### Records for the exercise
(** * Creatio connector: session client, tool dispatch and session-routed transport

    A shallow embedding of [server/creatio-client.ts], [server/mcp-server.ts],
    [server/mcp-sse-server.ts], the routes of [server/routes.ts] for the
    connection, single records, tool execution and health, and the tool
    table of the dashboard panel [mcp-tools-panel.tsx].

    Conventions.
    - JavaScript values are the inductive [jsval]; numbers are integers
      ([Z]), so fractional numbers, infinities and NaN are outside the model,
      and an integer is printed with all its digits, which is what a template
      literal does for the integers of magnitude below 2^53.
    - Text is [string] (a list of 8-bit code units).  Header text is read one
      code unit per byte, as the fetch [Headers] object delivers it; text that
      is percent-encoded is given by its UTF-8 bytes.
    - Stateful code runs in the monad [M]: a function of the [World] that
      returns a value or a thrown exception together with the new world.
    - Library functions that are not part of the repository (the upstream
      server behind [fetch], [JSON.parse], [JSON.stringify] with indentation,
      [Date.prototype.toISOString], the URL test of the config schema, the
      SDK's [server.connect] and the transport's [handlePostMessage]) are
      variables of the sections. *)

From Stdlib Require Import ZArith Ascii String List DecimalString Lia.
From stdpp Require Import base option list gmap strings.

Set Warnings "-register-all".
Local Open Scope string_scope.
Local Open Scope Z_scope.

(** ** Text primitives *)

Module Text.

Definition code (c : ascii) : nat := nat_of_ascii c.

Definition in_range (lo hi : nat) (c : ascii) : bool :=
  (Nat.leb lo (code c)) && (Nat.leb (code c) hi).

Definition is_upper : ascii -> bool := in_range 65 90.
Definition is_lower : ascii -> bool := in_range 97 122.
Definition is_digit : ascii -> bool := in_range 48 57.
Definition is_alpha (c : ascii) : bool := is_upper c || is_lower c.

(** [\s] and the characters removed by [trim], restricted to one-byte code
    units: TAB, LF, VT, FF, CR, SPACE and NBSP. *)
Definition is_space (c : ascii) : bool :=
  in_range 9 13 c || Nat.eqb (code c) 32 || Nat.eqb (code c) 160.

Definition to_lower (c : ascii) : ascii :=
  if is_upper c then ascii_of_nat (code c + 32) else c.

Fixpoint drop_while (p : ascii -> bool) (s : string) : string :=
  match s with
  | String c s' => if p c then drop_while p s' else s
  | EmptyString => EmptyString
  end.

Fixpoint take_while (p : ascii -> bool) (s : string) : string :=
  match s with
  | String c s' => if p c then String c (take_while p s') else EmptyString
  | EmptyString => EmptyString
  end.

Fixpoint rev_acc (s acc : string) : string :=
  match s with
  | String c s' => rev_acc s' (String c acc)
  | EmptyString => acc
  end.

Definition rev (s : string) : string := rev_acc s EmptyString.

(** [String.prototype.trim]. *)
Definition trim (s : string) : string :=
  rev (drop_while is_space (rev (drop_while is_space s))).

(** [String.prototype.includes] with a literal needle. *)
Fixpoint includes (needle s : string) : bool :=
  String.prefix needle s ||
  match s with
  | String _ s' => includes needle s'
  | EmptyString => false
  end.

(** [Array.prototype.join]. *)
Fixpoint join (sep : string) (l : list string) : string :=
  match l with
  | [] => ""
  | [x] => x
  | x :: rest => x +:+ sep +:+ join sep rest
  end.

(** [String.prototype.substring(0, n)]. *)
Fixpoint take (n : nat) (s : string) : string :=
  match n, s with
  | S n', String c s' => String c (take n' s')
  | _, _ => EmptyString
  end.

(** Remove a prefix of known length. *)
Fixpoint skip (n : nat) (s : string) : string :=
  match n, s with
  | S n', String _ s' => skip n' s'
  | _, _ => s
  end.

(** Case-insensitive prefix test for the [i] flag; [lit] is lower case. *)
Fixpoint prefix_ci (lit s : string) : bool :=
  match lit, s with
  | EmptyString, _ => true
  | String a lit', String b s' =>
      if Ascii.eqb a (to_lower b) then prefix_ci lit' s' else false
  | String _ _, EmptyString => false
  end.

(** Longest prefix whose characters satisfy [p], and the remainder. *)
Fixpoint span (p : ascii -> bool) (s : string) : string * string :=
  match s with
  | String c s' =>
      if p c then let '(a, b) := span p s' in (String c a, b)
      else (EmptyString, s)
  | EmptyString => (EmptyString, EmptyString)
  end.

Definition is_char (a : ascii) (c : ascii) : bool := Ascii.eqb c a.
Definition not_char (a : ascii) (c : ascii) : bool := negb (Ascii.eqb c a).

Definition nonempty (s : string) : bool := negb (String.eqb s "").

(** Number-to-string conversion of an integer, with all its digits: the
    text that a template literal gives for an integer of magnitude below
    2^53.  (Larger numbers are printed with rounded digits, and from 10^21 on
    in exponent form; they are outside the model.) *)
Definition of_Z (n : Z) : string := NilEmpty.string_of_int (Z.to_int n).

End Text.

(** ** JavaScript values *)

Inductive jsval : Type :=
| JUndefined
| JNull
| JBool (b : bool)
| JNum (n : Z)
| JStr (s : string)
| JArr (items : list jsval)
| JObj (fields : list (string * jsval)).

(** Truthiness, as tested by [if (v)], [!v] and [v || d]. *)
Definition truthy (v : jsval) : bool :=
  match v with
  | JUndefined | JNull => false
  | JBool b => b
  | JNum n => negb (n =? 0)
  | JStr s => negb (String.eqb s "")
  | JArr _ | JObj _ => true
  end.

(** [a || b]. *)
Definition js_or (a b : jsval) : jsval := if truthy a then a else b.

(** The abstract operation ToString, used by template literals,
    [encodeURIComponent] and the [Error] constructor. *)
Fixpoint ToString (v : jsval) : string :=
  match v with
  | JUndefined => "undefined"
  | JNull => "null"
  | JBool true => "true"
  | JBool false => "false"
  | JNum n => Text.of_Z n
  | JStr s => s
  | JArr items =>
      Text.join ","
        (List.map (fun x => match x with
                            | JUndefined | JNull => ""
                            | _ => ToString x
                            end) items)
  | JObj _ => "[object Object]"
  end.

Fixpoint assoc (k : string) (fields : list (string * jsval)) : option jsval :=
  match fields with
  | [] => None
  | (k', v) :: rest => if String.eqb k k' then Some v else assoc k rest
  end.

(** Own keys of an object value. *)
Definition keys (v : jsval) : list string :=
  match v with
  | JObj fields => List.map fst fields
  | _ => []
  end.

(** Exceptions: the constructor name and the message. *)
Record exn : Type := Exn { exn_name : string; exn_message : string }.

Definition Error (msg : string) : exn := Exn "Error" msg.
Definition TypeError (msg : string) : exn := Exn "TypeError" msg.

Inductive result (A : Type) : Type :=
| Ok (a : A)
| Throw (e : exn).
Arguments Ok {A} a.
Arguments Throw {A} e.

(** Property read [v.k]: reading a property of [undefined] or [null] throws;
    a property that is missing reads as [undefined].  The keys read by the
    modelled code are not properties of strings, numbers or booleans; of an
    array they read as [undefined] too, except [filter], which is a method of
    arrays: an argument bag that is an array is outside the model. *)
Definition get_prop (v : jsval) (k : string) : result jsval :=
  match v with
  | JUndefined | JNull =>
      Throw (TypeError ("Cannot read properties of " +:+ ToString v))
  | JObj fields => Ok (default JUndefined (assoc k fields))
  | _ => Ok JUndefined
  end.

(** ** Credential extraction ([CreatioClient.authenticate], lines 56-93) *)

Module Cookies.
Import Text.

(** [[A-Za-z_]] and [[A-Za-z0-9_-]]. *)
Definition is_name_start (c : ascii) : bool := is_alpha c || is_char "_" c.
Definition is_name_char (c : ascii) : bool :=
  is_alpha c || is_digit c || is_char "_" c || is_char "-" c.

(** The lookahead [(?=\s*[A-Za-z_][A-Za-z0-9_-]*=)] tried on the text that
    follows a comma.  Each greedy star is followed by a character outside
    its class, so the match is decided without backtracking. *)
Definition lookahead (s : string) : bool :=
  match drop_while is_space s with
  | String c s' =>
      is_name_start c &&
      match drop_while is_name_char s' with
      | String e _ => is_char "=" e
      | EmptyString => false
      end
  | EmptyString => false
  end.

(** [rawCookie.split(/,(?=...)/)]: cut at every comma whose lookahead
    succeeds; the comma is dropped. *)
Fixpoint split (s : string) : list string :=
  match s with
  | EmptyString => [EmptyString]
  | String c s' =>
      if is_char "," c && lookahead s' then EmptyString :: split s'
      else match split s' with
           | seg :: rest => String c seg :: rest
           | [] => [String c EmptyString]
           end
  end.

(** [Headers.get("set-cookie")]: [null] without such a header, otherwise
    the header lines joined by a comma and a space. *)
Definition headers_get_set_cookie (lines : list string) : option string :=
  match lines with
  | [] => None
  | _ => Some (join ", " lines)
  end.

(** Lines 56-65.  [has_getSetCookie] tells whether the runtime's [Headers]
    has the multi-value accessor. *)
Definition setCookieHeaders (has_getSetCookie : bool) (lines : list string)
  : list string :=
  if has_getSetCookie then lines
  else match headers_get_set_cookie lines with
       | Some rawCookie => if nonempty rawCookie then split rawCookie else []
       | None => []
       end.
######
Only the lines from the start of the material through the line containing "returns a value" belong in the answer, each copied exactly.

Your response:
(** * Creatio connector: session client, tool dispatch and session-routed transport

    A shallow embedding of [server/creatio-client.ts], [server/mcp-server.ts],
    [server/mcp-sse-server.ts], the routes of [server/routes.ts] for the
    connection, single records, tool execution and health, and the tool
    table of the dashboard panel [mcp-tools-panel.tsx].

    Conventions.
    - JavaScript values are the inductive [jsval]; numbers are integers
      ([Z]), so fractional numbers, infinities and NaN are outside the model,
      and an integer is printed with all its digits, which is what a template
      literal does for the integers of magnitude below 2^53.
    - Text is [string] (a list of 8-bit code units).  Header text is read one
      code unit per byte, as the fetch [Headers] object delivers it; text that
      is percent-encoded is given by its UTF-8 bytes.
    - Stateful code runs in the monad [M]: a function of the [World] that
      returns a value or a thrown exception together with the new world.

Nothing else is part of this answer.